Ask most people why it is cold in the winter and warm in the summer and the response is usually that the Earth must be closer to the Sun in the summer and farther away in the winter. After all, this makes sense as this phenomenon is in line with what we experience in our everyday lives. As you get closer to a fire, for instance, you get warmer.
While this is a keen observation, it doesn't tell the whole story. It doesn't even scratch the surface really. The reason can be most readily identified by remembering one key fact about the Earth. When it is summer in the northern hemisphere, it is winter in the southern hemisphere, and visa versa.
How can that be? If the reason for the seasons was solely due to our proximity to the Sun, then it should be warm in both the northern and southern hemispheres at the same time. Something else must be the primary cause.
It's a Matter of Tilt
The biggest reason for the seasons is that the Earth's axis is tilted relative to its orbital plane, perhaps as a result of a large impact in our planet's history that may, in fact, be responsible for the creation of our Moon.
Why does that matter? Well, there is a simple experiment that is often used to illustrate this. Grab a flashlight and a piece of paper.
Holding the flashlight perpendicular to the plane of the paper, turn the flashlight on. You will notice that the light makes a circle on the surface of the page.
Now, begin tilting the paper while holding the flashlight still. You will notice that the light on the page no longer traces out a circle, but rather an ellipse.
What's more, the area of the ellipse is greater than the area of the circle that we started with. That means the same amount of light coming from our flashlight must be spread out over a greater part of the paper.
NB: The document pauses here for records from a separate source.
(** Validity at a timestamp is existence from then on. *)
Lemma IsVertexValid_abs s v ts :
  inv s → 0 ≤ v → 0 ≤ ts →
  IsVertexValid v ts s = match abs s v with Some x => x <=? ts | None => false end.
Proof.
  intros Hi Hv Hts. unfold IsVertexValid, abs, slot_valid, entry_valid.
  rewrite (proj2 (Z.leb_le 0 v)) by done. cbn [andb].
  destruct (Z.leb_spec (max_vertex_num_ s) v), (Z.ltb_spec v (max_vertex_num_ s)); try lia.
  destruct (Z.leb_spec (init_vertex_num_ s) v), (Z.ltb_spec v (init_vertex_num_ s)); try lia.
  - destruct (load _ _) as [x|]; [|done]. by destruct (x =? DELETED_TIMESTAMP).
  - destruct (removed_vertices_ s) as [r|]; cbn.
    + repeat case_bool_decide; try done. symmetry. by apply Z.leb_le.
    + rewrite bool_decide_false by set_solver. symmetry. by apply Z.leb_le.
Qed.

Lemma IsRemoved_abs s v :
  inv s → 0 ≤ v → IsRemoved v s = match abs s v with Some _ => false | None => v <? max_vertex_num_ s end.
Proof.
  intros Hi Hv. unfold IsRemoved, abs. rewrite (proj2 (Z.leb_le 0 v)) by done. cbn [andb].
  destruct (Z.leb_spec (max_vertex_num_ s) v), (Z.ltb_spec v (max_vertex_num_ s)); try lia.
  destruct (Z.leb_spec (init_vertex_num_ s) v), (Z.ltb_spec v (init_vertex_num_ s)); try lia.
  - destruct (load_in s v Hi) as (x & -> & _); [lia|]. by destruct (x =? DELETED_TIMESTAMP).
  - destruct (removed_vertices_ s) as [r|]; cbn.
    + repeat case_bool_decide; try done.
    + by rewrite bool_decide_false by set_solver.
Qed.

Definition entry_abs (x : Z) : option Z := if x =? DELETED_TIMESTAMP then None else Some x.

Lemma array_store s i x : array (store i x s) = <[Z.to_nat i := x]> (array s).
Proof. unfold array, store. by destruct (inserted_vertices_ s). Qed.

Lemma store_spec s v x :
  inv s → init_vertex_num_ s ≤ v < max_vertex_num_ s → 0 ≤ x ≤ U32_MAX →
  inv (store (v - init_vertex_num_ s) x s) ∧
  ∀ u, abs (store (v - init_vertex_num_ s) x s) u = if decide (u = v) then entry_abs x else abs s u.
Proof.
  intros Hi Hv Hx. split.
  - split; rewrite ?array_store, ?length_insert; try apply Hi. apply Forall_insert; [apply Hi|done].
  - intros u. unfold abs, load. rewrite array_store. cbn [store init_vertex_num_ max_vertex_num_ removed_vertices_ set_inserted].
    pose proof (inv_range _ Hi). pose proof (inv_len _ Hi).
    destruct (decide (u = v)) as [->|Hne].
    + rewrite (proj2 (Z.leb_le 0 v)), (proj2 (Z.ltb_lt v _)) by lia. cbn [andb].
      rewrite (proj2 (Z.ltb_ge v _)), (proj2 (Z.leb_le 0 _)) by lia.
      by rewrite list_lookup_insert_eq by lia.
    + destruct ((0 <=? u) && (u <? max_vertex_num_ s)) eqn:E; [|done].
      destruct (Z.ltb_spec u (init_vertex_num_ s)); [done|].
      rewrite list_lookup_insert_ne by lia. done.
Qed.

(** ** Materializing the compacted range *)

(** Materializing changes the representation and nothing else. *)
Lemma materialize_spec s v :
  inv s → 0 ≤ v < init_vertex_num_ s →
  let s' := materialize_compacted_range_for_reuse v s in
  inv s' ∧ (∀ u, abs s' u = abs s u) ∧ init_vertex_num_ s' = v ∧ max_vertex_num_ s' = max_vertex_num_ s.
Proof.
  intros Hi Hv s'. pose proof (inv_range _ Hi). pose proof (inv_len _ Hi) as Hlen.
  set (base := make_timestamp_array (init_vertex_num_ s - v) 0 ++ array s).
  set (dead := filter (λ r, v ≤ r) (elements (default ∅ (removed_vertices_ s)))).
  assert (Ha : array s' = foldl (λ a r, <[Z.to_nat (r - v) := DELETED_TIMESTAMP]> a) base dead) by done.
  assert (Hbl : length base = Z.to_nat (max_vertex_num_ s - v)).
  { unfold base, make_timestamp_array. rewrite length_app, length_replicate. lia. }
  assert (Hdead : ∀ r, r ∈ dead ↔ v ≤ r ∧ r ∈ default ∅ (removed_vertices_ s)).
  { intros r. unfold dead. rewrite list_elem_of_filter, elem_of_elements. done. }
  assert (Hrem : ∀ r, r ∈ default ∅ (removed_vertices_ s') ↔ r < v ∧ r ∈ default ∅ (removed_vertices_ s)).
  { intros r. cbn. destruct (removed_vertices_ s) as [x|]; cbn; [by rewrite elem_of_filter|]. rewrite !elem_of_empty. tauto. }
  split_and!; [| |done|done].
  - split; rewrite ?Ha; cbn [init_vertex_num_ max_vertex_num_ s' materialize_compacted_range_for_reuse].
    + lia.
    + rewrite foldl_insert_length, Hbl. lia.
    + apply foldl_insert_Forall; [unfold DELETED_TIMESTAMP, U32_MAX; lia|]. apply Forall_app. split; [|apply Hi].
      apply Forall_replicate. unfold U32_MAX. lia.
    + intros u Hu. apply Hrem in Hu as [? Hu]. apply (inv_removed _ Hi) in Hu. lia.
  - intros u. unfold abs, load. rewrite Ha. cbn [init_vertex_num_ max_vertex_num_ s' materialize_compacted_range_for_reuse].
    destruct ((0 <=? u) && (u <? max_vertex_num_ s)) eqn:E; [|done]. bool_to_prop.
    destruct (Z.ltb_spec u v).
    { rewrite (proj2 (Z.ltb_lt u _)) by lia. change (default ∅ ((λ r, filter (λ x, x < v) r) <$> removed_vertices_ s))
        with (default ∅ (removed_vertices_ s')).
      rewrite (bool_decide_ext _ (u ∈ default ∅ (removed_vertices_ s))); [done|]. rewrite Hrem. tauto. }
    rewrite (proj2 (Z.leb_le 0 _)) by lia.
    destruct (decide (u ∈ dead)) as [Hd|Hd].
    { rewrite (foldl_insert_in (λ r, Z.to_nat (r - v)) _ dead base u Hd) by (rewrite Hbl; lia).
      apply Hdead in Hd as [_ Hd]. pose proof (inv_removed _ Hi u Hd). cbn [of_option].
      rewrite Z.eqb_refl, (proj2 (Z.ltb_lt u _)) by lia. by rewrite bool_decide_true. }
    rewrite foldl_insert_ne.
    2:{ intros r Hr E. apply Hd. replace u with r; [done|].
        apply Hdead in Hr as [? ?]. lia. }
    unfold base. destruct (Z.ltb_spec u (init_vertex_num_ s)).
    + rewrite lookup_app_l by (unfold make_timestamp_array; rewrite length_replicate; lia).
      unfold make_timestamp_array. rewrite lookup_replicate_2 by lia. cbn.
      rewrite bool_decide_false; [done|]. intros Hin. apply Hd, Hdead. split; [lia|done].
    + rewrite lookup_app_r by (unfold make_timestamp_array; rewrite length_replicate; lia).
      unfold make_timestamp_array. rewrite length_replicate.
      rewrite (proj2 (Z.leb_le 0 _)) by lia.
      by replace (Z.to_nat (u - v) - Z.to_nat (init_vertex_num_ s - v))%nat
        with (Z.to_nat (u - init_vertex_num_ s)) by lia.
Qed.

(** ** Operations *)

Lemma abs_entry s v :
  inv s → init_vertex_num_ s ≤ v < max_vertex_num_ s →
  ∃ x, load s (v - init_vertex_num_ s) = Ok x ∧ 0 ≤ x ≤ U32_MAX ∧ abs s v = entry_abs x.
Proof.
  intros Hi Hv. destruct (load_in s v Hi Hv) as (x & Hl & Hx & _). exists x. split_and!; try done; try lia.
  unfold abs. pose proof (inv_range _ Hi).
  rewrite (proj2 (Z.leb_le 0 v)), (proj2 (Z.ltb_lt v _)), (proj2 (Z.ltb_ge v _)), Hl by lia. done.
Qed.

Lemma abs_compacted s v :
  inv s → 0 ≤ v < init_vertex_num_ s →
  abs s v = if bool_decide (v ∈ default ∅ (removed_vertices_ s)) then None else Some 0.
Proof.
  intros Hi Hv. unfold abs. pose proof (inv_range _ Hi).
  by rewrite (proj2 (Z.leb_le 0 v)), (proj2 (Z.ltb_lt v (max_vertex_num_ s))), (proj2 (Z.ltb_lt v (init_vertex_num_ s))) by lia.
Qed.

Lemma entry_abs_None x : entry_abs x = None ↔ x = DELETED_TIMESTAMP.
Proof. unfold entry_abs. destruct (Z.eqb_spec x DELETED_TIMESTAMP); naive_solver. Qed.

Lemma set_removed_spec s (r : gset Z) v (b : bool) :
  inv s → 0 ≤ v < init_vertex_num_ s →
  (∀ u, u ∈ r ↔ (if decide (u = v) then b = true else u ∈ default ∅ (removed_vertices_ s))) →
  inv (set_removed (Some r) s) ∧
  ∀ u, abs (set_removed (Some r) s) u = if decide (u = v) then (if b then None else Some 0) else abs s u.
Proof.
  intros Hi Hv Hr. split.
  - split; try apply Hi. cbn. intros u Hu. apply Hr in Hu. destruct (decide (u = v)) as [->|]; [done|].
    by apply Hi.
  - intros u. pose proof (inv_range _ Hi). destruct (decide (u = v)) as [->|Hne].
    + unfold abs. cbn. rewrite (proj2 (Z.leb_le 0 v)), (proj2 (Z.ltb_lt v (max_vertex_num_ s))),
        (proj2 (Z.ltb_lt v (init_vertex_num_ s))) by lia. cbn.
      specialize (Hr v). destruct (decide (v = v)); [|done].
      destruct b; [by rewrite bool_decide_true by (by apply Hr)|].
      rewrite bool_decide_false; [done|]. intros Hin. by apply Hr in Hin.
    + unfold abs, load. cbn. specialize (Hr u). destruct (decide (u = v)); [done|].
      by rewrite (bool_decide_ext _ _ Hr).
Qed.

Lemma insert_entry s v ts :
  inv s → init_vertex_num_ s ≤ v < max_vertex_num_ s → 0 ≤ ts < U32_MAX →
  let r := match load s (v - init_vertex_num_ s) with
    | Throw e => (s, Throw e)
    | Ok old => if (old =? DELETED_TIMESTAMP) && negb false
                then (store (v - init_vertex_num_ s) ts s, Ok tt) else (s, Throw InternalError)
    end in
  inv r.1 ∧ max_vertex_num_ r.1 = max_vertex_num_ s ∧
  match abs s v with
  | None => r.2 = Ok tt ∧ ∀ u, abs r.1 u = if decide (u = v) then Some ts else abs s u
  | Some _ => r.2 = Throw InternalError ∧ ∀ u, abs r.1 u = abs s u
  end.
Proof.
  intros Hi Hv Hts. destruct (abs_entry s v Hi Hv) as (x & -> & Hx & ->). rewrite andb_true_r.
  unfold entry_abs. destruct (Z.eqb_spec x DELETED_TIMESTAMP) as [->|]; cbn; [|done].
  destruct (store_spec s v ts Hi Hv) as [Hi' Ha]; [lia|]. split_and!; [done|done|done|].
  intros u. rewrite Ha. unfold entry_abs, DELETED_TIMESTAMP.
  by rewrite (proj2 (Z.eqb_neq ts U32_MAX)) by lia.
Qed.

Lemma InsertVertex_spec s v ts :
  inv s → in_range s v → 0 ≤ ts < U32_MAX →
  let r := InsertVertex false v ts s in
  inv r.1 ∧ max_vertex_num_ r.1 = max_vertex_num_ s ∧
  match abs s v with
  | None => r.2 = Ok tt ∧ ∀ u, abs r.1 u = if decide (u = v) then Some ts else abs s u
  | Some _ => r.2 = (if (v <? init_vertex_num_ s) && (ts =? 0) then Ok tt else Throw InternalError) ∧
              ∀ u, abs r.1 u = abs s u
  end.
Proof.
  intros Hi Hv Hts. unfold InsertVertex, in_range in *.
  destruct (Z.ltb_spec v (init_vertex_num_ s)) as [Hlt|Hge].
  - destruct (Z.eqb_spec ts 0) as [->|Hne]; cbn [andb].
    + cbn [fst snd]. rewrite (abs_compacted s v) by (done || lia).
      destruct (removed_vertices_ s) as [r|] eqn:Er; cbn [fmap option_fmap option_map default].
      * destruct (set_removed_spec s (r ∖ {[v]}) v false Hi) as [Hi' Ha]; [lia| |].
        { rewrite Er. cbn. intros u. destruct (decide (u = v)) as [->|]; set_solver. }
        split_and!; [done|done|]. case_bool_decide as Hb; (split; [done|]); intros u; rewrite Ha.
        -- done.
        -- destruct (decide (u = v)) as [->|]; [|done]. rewrite (abs_compacted s v) by (done || lia).
           rewrite Er. cbn. by rewrite bool_decide_false.
      * replace (set_removed None s) with s by (destruct s; cbn in *; by subst).
        rewrite bool_decide_false by set_solver. by split_and!.
    + destruct (materialize_spec s v Hi) as (Hi' & Ha & Hini & Hmx); [lia|].
      set (s' := materialize_compacted_range_for_reuse v s) in *.
      destruct (insert_entry s' v ts Hi') as (H1 & H2 & H3); [lia|done|]. rewrite Ha in H3.
      split_and!; [done|congruence|].
      destruct (abs s v); destruct H3 as [? H3]; (split; [done|]); intros u; by rewrite H3, ?Ha.
  - cbn [andb]. destruct (insert_entry s v ts Hi) as (H1 & H2 & H3); [lia|done|]. by split_and!.
Qed.

(** A spurious failure of the exchange throws and leaves every vertex as it was; only a
    batch insert into the compacted prefix does not reach the exchange. *)
Lemma InsertVertex_spurious s v ts :
  inv s → in_range s v →
  if (v <? init_vertex_num_ s) && (ts =? 0) then InsertVertex true v ts s = InsertVertex false v ts s
  else let r := InsertVertex true v ts s in
    inv r.1 ∧ max_vertex_num_ r.1 = max_vertex_num_ s ∧ r.2 = Throw InternalError ∧ ∀ u, abs r.1 u = abs s u.
Proof.
  intros Hi Hv. unfold InsertVertex, in_range in *. destruct (Z.ltb_spec v (init_vertex_num_ s)) as [Hlt|Hge]; cbn [andb].
  - destruct (ts =? 0); [done|]. destruct (materialize_spec s v Hi) as (Hi' & Ha & Hini & Hmx); [lia|].
    destruct (abs_entry _ v Hi') as (x & -> & _); [lia|]. rewrite andb_false_r. by split_and!.
  - destruct (abs_entry s v Hi) as (x & -> & _); [lia|]. rewrite andb_false_r. by split_and!.
Qed.

Lemma RemoveVertex_spec s v :
  inv s → 0 ≤ v →
  let r := RemoveVertex v s in
  inv r.1 ∧ max_vertex_num_ r.1 = max_vertex_num_ s ∧ init_vertex_num_ r.1 = init_vertex_num_ s ∧
  match abs s v with
  | Some x => r.2 = Ok x ∧ ∀ u, abs r.1 u = if decide (u = v) then None else abs s u
  | None => r.2 = (if v <? init_vertex_num_ s then Ok 0 else Throw InvalidArgument) ∧
            ∀ u, abs r.1 u = abs s u
  end.
Proof.
  intros Hi Hv. unfold RemoveVertex. pose proof (inv_range _ Hi).
  destruct (Z.leb_spec (max_vertex_num_ s) v) as [Hm|Hm].
  { assert (abs s v = None) as ->.
    { unfold abs. by rewrite (proj2 (Z.ltb_ge v (max_vertex_num_ s))), andb_false_r by lia. }
    rewrite (proj2 (Z.ltb_ge v (init_vertex_num_ s))) by lia. by split_and!. }
  destruct (Z.leb_spec (init_vertex_num_ s) v) as [Hge|Hlt].
  - rewrite (proj2 (Z.ltb_ge v _)) by lia. destruct (abs_entry s v Hi) as (x & -> & Hx & ->); [lia|].
    unfold entry_abs. destruct (Z.eqb_spec x DELETED_TIMESTAMP) as [->|]; cbn; [by split_and!|].
    destruct (store_spec s v DELETED_TIMESTAMP Hi) as [Hi' Ha]; [lia|unfold DELETED_TIMESTAMP, U32_MAX; lia|].
    by split_and!.
  - rewrite (proj2 (Z.ltb_lt v _)) by lia. cbn [fst snd].
    destruct (set_removed_spec s (default ∅ (removed_vertices_ s) ∪ {[v]}) v true Hi) as [Hi' Ha]; [lia| |].
    { intros u. destruct (decide (u = v)) as [->|]; set_solver. }
    split_and!; [done|done|done|]. rewrite (abs_compacted s v) by (done || lia).
    case_bool_decide as Hb; (split; [done|]); intros u; rewrite Ha; [|done].
    destruct (decide (u = v)) as [->|]; [|done]. rewrite (abs_compacted s v) by (done || lia).
    by rewrite bool_decide_true.
Qed.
Since light from the Sun not only brings about illumination but deposits energy, the tilt of the Earth will determine how much energy (heat) a given area receives.
So when the northern hemisphere is tilted toward the Sun, summer is experienced on Earth. While during the same time the southern hemisphere gets less light over that area of the planet, so winter occurs.
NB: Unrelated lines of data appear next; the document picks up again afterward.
(* ===== verification/MutableCsrSpec.v ===== *)
(** * What the operations of MutableCsr do

    Every list of a [MutableCsr] is the used part of its buffer; the operations
    are described on these lists, and the counter of edges is the number of
    live entries in them. *)

From stdpp Require Import gmap.
From S2P Require Import Prelude CsrView MutableCsr.
Import MutableCsr.

(** ** The reservation is enough *)

Lemma f32_round_bounds m e :
  0 < m → let (m', e') := f32_round m e in
  ∃ k, 0 ≤ k ∧ e' = e + k ∧ 0 < m' ∧ (2^24 - 1) * m ≤ 2^24 * (m' * 2^k) ≤ (2^24 + 1) * m.
Proof.
  intros Hm. unfold f32_round. destruct (Z.leb_spec (Z.log2 m - 23) 0) as [|Hk].
  { exists 0. rewrite Z.pow_0_r. lia. }
  set (k := Z.log2 m - 23) in *. exists k. split; [lia|]. split; [done|].
  assert (Hlo : 2^23 * 2^k ≤ m).
  { rewrite <- Z.pow_add_r by lia. replace (23 + k) with (Z.log2 m) by lia. by apply Z.log2_spec. }
  assert (H2k : 2^k = 2 * 2^(k - 1)).
  { replace k with (Z.succ (k - 1)) at 1 by lia. by rewrite Z.pow_succ_r by lia. }
  assert (0 < 2^(k - 1)) by (apply Z.pow_pos_nonneg; lia).
  pose proof (Z.div_mod m (2^k) ltac:(lia)) as Hdm. pose proof (Z.mod_pos_bound m (2^k) ltac:(lia)) as Hr.
  set (q := m / 2^k) in *. set (r := m `mod` 2^k) in *. set (h := 2^(k - 1)) in *.
  assert (2^23 ≤ q) by (apply Z.div_le_lower_bound; lia).
  pose proof (Z.mod_pos_bound q 2 ltac:(lia)).
  destruct (Z.ltb_spec h r); [nia|]. destruct (Z.eqb_spec r h); nia.
Qed.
It's Hotter at High-Noon Too
There is another part of the equation as well. The tilt of the Earth also means that the Sun will rise and fall in different parts of the sky during different times of year.
In the summer time the Sun will peak almost directly over head, and generally speaking will be above the horizon (i.e. there will be daylight) during more of the day.
This means that the Sun will have more time to heat the surface of the Earth in the summer, making it even warmer.
Back to Proximity
So does it matter how close the Earth is to the Sun? Well, yes.
The problem is that the Earth's orbit around the is only slightly elliptical. The difference between its closest point to the Sun and its most distant is little more than a 3 percent.
This translates to a difference of a few degrees Celsius on average. That actually is quite a bit. But the temperature difference between summer and winter is a lot more than that.
Interestingly, the northern hemisphere is closest to the Sun (perihelion) during winter. This means that the northern hemisphere gets slightly warmer winters (though it doesn't feel like it to me) than the southern hemisphere, while our friends to the South get slightly warmer summers.